Enough already! Last week’s public sparring between the county Board of Supervisors and the chief executive officer of the Community Health Centers called attention to a long-festering problem — but it brought us no closer to a solution.
Both sides need to negotiate a reasonable compromise to this budgetary tug-of-war that will not involve any clinic closures.
It’s time they refocused on the main issue: The uninsured and underinsured patients who are in danger of being medical “orphans” if the two entities can’t reach a financial agreement.
These are individuals who do not meet the legal definition of “medically indigent” and, therefore, are not covered under the county’s medical program.
CHC estimates that as many as 6,000 patients fall into this category, and it’s accusing the county of abandoning these patients by chipping away at its financial commitment to CHC clinics.
Given the economic downturn, county officials say they can no longer afford to fund the clinics at previous levels, and will not be able to pay for patients who don’t meet guidelines for the medically indigent.
Unfortunately, both sides have engaged in blustering and defensiveness that, as Board of Supervisors Chairman Adam Hill recently pointed out in these opinion pages, has generated more heat than light.
The county Board of Supervisors did take a step in the right direction when it instructed staff to continue discussions with CHC. Supervisors also showed a willingness to boost the amount of the contract somewhere closer to $2.5 million, up from its original offer of $2.2 million.
That’s still far short of the $4 million CHC says it needs to continue current levels of service, however.
We can only hope there is some maneuvering room, and that both sides will back away from their entrenched positions.
For its part, CHC does appear to be pointing an accusatory finger at the county, when it has also been hit hard by state and federal cuts. Some acknowledgement of the county’s financial circumstances might help heal this breach.
The county, on the other hand, seems to minimize the consequences of the loss of county revenue and suggests that CHC could easily make up the difference by doing some belt-tightening of its own. The six-figure salaries of some CHC executives are particular targets — including the $292,000 annual salary earned by CEO Ron Castle.
To be fair, there are plenty of county administers who earn six-figure salaries, though granted, none quite as high as $292,000 or the nearly $365,000 earned by another CHC executive.
As far as belt-tightening goes, CHC told The Tribune that is has taken several steps to economize and is in the process of putting other cost-cutting measures in place.
The list of cutbacks includes:
Laying off 24 employees in April.
Negotiating reductions in leases for some of its facilities.
Reducing employee benefits, travel expenses and other operating costs.
Renegotiating contracts with specialists, hospitalists and other heath care providers.
Reducing prescription drug costs through use of pre-packaged medications.
Yet none of that information was shared with the Board of Supervisors last week; Castle said he wasn’t prepared to do so then.
That’s unfortunate — if CHC wants to make a good case for more funding, it should be prepared to talk about the sacrifices it has made.

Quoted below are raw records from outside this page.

Lemma keyword_prefix w r : tdb_keyword_lookup (w ++ r) (blen w) = tdb_keyword_lookup w (blen w).
Proof using.
  unfold tdb_keyword_lookup. generalize k_keywords as l. intros l.
  induction l as [|k l IH]; [done|]. cbn [List.find]. rewrite strncasecmp_prefix by (unfold blen; lia). destruct (_ && _); [done|exact IH].
Qed.
Lemma print_word c w :
  bfrom z p = 32 :: (c :: w) ++ rest -> is_id_start c = true -> forallb is_id_char w = true -> finds z p (LWord (c :: w)) rest.
Proof using Hp Hz Hrest.
  intros E Hc Hw. assert (((65 <= c <= 90) \/ (97 <= c <= 122) \/ c = 95)) as Hcr.
  { revert Hc. unfold is_id_start, isalpha. bdec; cbn; lia. }
  destruct (next_after_space c w E) as (E1 & Hl & Es & El & Ea & Er & Et); [unfold isspace; bdec; (done || lia)|lia|lia|].
  pose proof (blen_nonneg w). pose proof (blen_nonneg rest).
  assert (run_while is_id_char z (blen z) (p + 1) = p + 2 + blen w) as Hrun.
  { rewrite (run_while_prefix is_id_char z (p + 1) (c :: w) rest); [rewrite blen_cons; lia|lia|done| |by apply ends_not].
    cbn [forallb]. rewrite Hw, andb_true_r. revert Hc. unfold is_id_start, is_id_char, isalnum. destruct (isalpha c); [done|]. cbn. intros ->. by rewrite orb_true_r. }
  exists (token (tdb_keyword_lookup (c :: w) (blen (c :: w))) (p + 1) (1 + blen w)), (p + 2 + blen w).
  split; [|split; [|split; [done|lia]]].
  - unfold tdb_lex_next. rewrite Es. cbn [lx_len lx_pos]. rewrite El, !Ea by lia. change (bget (c :: w ++ rest) 0) with c.
    assert ((bget (c :: w ++ rest) 1 =? 39) = false) as ->.
    { change (bget (c :: w ++ rest) 1) with (bget (w ++ rest) 0). destruct w as [|x w].
      - pose proof ends_hd. change (bget ([] ++ rest) 0) with (nth 0 rest 0). destruct rest; cbn in *; lia.
      - change (bget ((x :: w) ++ rest) 0) with x. cbn in Hw. apply andb_true_iff in Hw as [Hx _].
        destruct (Z.eqb_spec x 39) as [->|]; done. }
    rewrite andb_false_r, Hc. unfold lex_word, run_to. cbn [lx_pos lx_z lx_len]. rewrite Hrun. cbn [move lx_z lx_len].
    replace (p + 2 + blen w - (p + 1)) with (1 + blen w) by lia. rewrite (s32_small (1 + blen w)) by lia.
    rewrite E1. change (c :: w ++ rest) with ((c :: w) ++ rest). replace (1 + blen w) with (blen (c :: w)) by (by rewrite blen_cons).
    by rewrite keyword_prefix.
  - unfold token_view, token, lexeme_view. cbn [t_kind t_z t_n t_ival]. rewrite s32_small by lia. by rewrite Et.
Qed.

Lemma quoted_end_escape s fuel q :
  0 <= q <= blen z -> bfrom z q = escape s ++ 39 :: rest -> blen z - q <= Z.of_nat fuel ->
  quoted_end fuel z (blen z) 39 q = q + blen (escape s).
Proof using Hrest.
  revert fuel q. induction s as [|c s IH]; intros fuel q Hq E Hf.
  - cbn [escape app] in *. pose proof (bfrom_len z q [39] rest Hq E) as Hl. change (blen [39]) with 1 in Hl. pose proof (blen_nonneg rest).
    destruct fuel as [|fuel]; [lia|]. cbn [quoted_end]. destruct (Z.leb_spec (blen z) q); [lia|].
    assert (bget z q = 39) as -> by (replace q with (q + 0) by lia; by rewrite (bget_from z q (39 :: rest)) by (done || lia)).
    assert (bget z (q + 1) = hd 0 rest) as -> by (rewrite (bget_from z q (39 :: rest)) by (done || lia); by destruct rest).
    pose proof ends_hd. destruct (Z.eqb_spec (hd 0 rest) 39); [lia|]. rewrite andb_false_r, blen_nil. change (39 =? 39) with true. cbv iota. lia.
  - cbn [escape] in *. destruct (Z.eqb_spec c 39) as [->|Hc].
    + pose proof (bfrom_len z q [39; 39] (escape s ++ 39 :: rest) Hq E) as Hl. change (blen [39; 39]) with 2 in Hl.
      pose proof (blen_nonneg (escape s ++ 39 :: rest)). destruct fuel as [|fuel]; [lia|]. cbn [quoted_end]. destruct (Z.leb_spec (blen z) q); [lia|].
      assert (bget z q = 39) as -> by (replace q with (q + 0) by lia; by rewrite (bget_from z q _ 0 ltac:(lia) ltac:(lia) E)).
      assert (bget z (q + 1) = 39) as -> by (by rewrite (bget_from z q _ 1 ltac:(lia) ltac:(lia) E)).
      destruct (Z.ltb_spec (q + 1) (blen z)); [|lia]. cbn [andb Z.eqb Pos.eqb]. rewrite (IH fuel (q + 2)); [|lia| |lia].
      * rewrite !blen_cons. lia.
      * rewrite <- bfrom_bfrom by lia. by rewrite E.
    + pose proof (bfrom_len z q [c] (escape s ++ 39 :: rest) Hq E) as Hl. change (blen [c]) with 1 in Hl.
      pose proof (blen_nonneg (escape s ++ 39 :: rest)). destruct fuel as [|fuel]; [lia|]. cbn [quoted_end]. destruct (Z.leb_spec (blen z) q); [lia|].
      assert (bget z q = c) as -> by (replace q with (q + 0) by lia; by rewrite (bget_from z q _ 0 ltac:(lia) ltac:(lia) E)).
      destruct (Z.eqb_spec c 39); [done|]. rewrite (IH fuel (q + 1)); [|lia| |lia].
      * rewrite blen_cons. lia.
      * rewrite <- bfrom_bfrom by lia. by rewrite E.
Qed.
Lemma print_text s : bfrom z p = 32 :: print (LText s) ++ rest -> finds z p (LText s) rest.
Proof using Hp Hz Hrest.
  intros E. destruct (next_after_space 39 (escape s ++ [39]) E) as (E1 & Hl & Es & El & Ea & Er & Et); [done|lia|lia|].
  pose proof (blen_nonneg (escape s)). pose proof (blen_nonneg rest). rewrite blen_app in *. change (blen [39]) with 1 in *.
  assert (bfrom z (p + 2) = escape s ++ 39 :: rest) as E2.
  { replace (p + 2) with (p + 1 + 1) by lia. rewrite <- bfrom_bfrom by lia. rewrite E1.
    change (39 :: (escape s ++ [39]) ++ rest) with ([39] ++ (escape s ++ [39]) ++ rest). rewrite bfrom_app by done. by rewrite <- app_assoc. }
  exists (token TK_STRING (p + 2) (blen (escape s))), (p + 2 + (blen (escape s) + 1)).
  split; [|split; [|split; [done|lia]]].
  - unfold tdb_lex_next. rewrite Es. cbn [lx_len lx_pos]. rewrite El, !Ea by lia. change (bget (39 :: (escape s ++ [39]) ++ rest) 0) with 39.
    cbn [Z.eqb Pos.eqb orb andb]. change (is_id_start 39) with false. change (isdigit 39) with false. cbn [orb andb].
    unfold scan_quoted. cbn [lx_pos lx_len lx_z]. replace (p + 1 + 1) with (p + 2) by lia.
    rewrite (quoted_end_escape s) by (done || lia). unfold close_delim. cbn [lx_len].
    destruct (Z.ltb_spec (p + 2 + blen (escape s)) (blen z)); [|lia]. cbn [move lx_z lx_len]. f_equal; f_equal; lia.
  - unfold token_view, token, lexeme_view. cbn [t_kind t_z t_n t_ival]. rewrite s32_small by lia. f_equal. f_equal.
    unfold bsub. unfold bfrom in E2. rewrite E2. unfold blen. rewrite Nat2Z.id. apply take_app_length.
Qed.
(* ===== verification/ParserStmt.v ===== *)
(** * Statements of the SQL parser (src/src/sql/tdb_parser.c)

    DML, DDL and the other statements, and the entry points [tdb_parse] and
    [tdb_parse_expression].  The fuel of [parse_expr] and [parse_select] is
    shared by the functions of a statement. *)
From S2P Require Import Prelude Util Buf Value Schema Sqltype Lexer Ast Parser.

(** IF NOT EXISTS and IF EXISTS. *)
Definition if_not_exists : M bool :=
  k ← kind;
  if tk_eqb k TK_IF then
    advance;; expect TK_NOT "expected NOT";; expect TK_EXISTS "expected EXISTS";; mret true
  else mret false.
Definition if_exists : M bool :=
  k ← kind;
  if tk_eqb k TK_IF then advance;; expect TK_EXISTS "expected EXISTS";; mret true else mret false.
(** [x = dup_tok(p, &p->cur); expect(p, TK_ID, what)] *)
Definition parse_name (what : String.string) : M name := n ← dup_tok; expect TK_ID what;; mret n.
(** [if (id_is(&p->cur, kw)) advance(p)] *)
Definition skip_word (kw : String.string) : M unit := b ← id_is kw; if b : bool then advance else mret tt.
(** [if (p->cur.kind == k) advance(p)] *)
Definition skip_kind (k : tdb_token_kind) : M unit := c ← kind; if tk_eqb c k then advance else mret tt.

Section Stmt.
Context (parse_expr : Z -> M tdb_expr) (parse_select : M tdb_select).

We don’t believe CHC should be required to justify the purchase of every copy machine and paper clip, but it would be helpful if the nonprofit agency were more open in disclosing its financial situation, and we strongly urge that it do so in the future.
That said, for the moment, the county and CHC must concentrate on salvaging the situation, because a dramatic reduction of clinic services will wind up costing much, much more in the long run.
Sick, uninsured patients who are denied care in clinics will almost certainly wind up in hospital emergency rooms, which are obligated to treat them. That will put a huge strain on emergency rooms and will result in a further escalation of medical bills and insurance rates for patients who are covered.
It makes far more sense — from both a humanitarian and economic standpoint — to provide access to clinics both for preventative care and early treatment of illnesses.
It’s imperative that the county and CHC put their differences aside and approach the situation with openness and an understanding of one another’s financial situation.
Instead of attacking one another, they need to explore every avenue possible that will allow the very successful network of Community Health Center clinics to continue serving all San Luis Obispo County patients who are in need of care, regardless of their financial circumstances.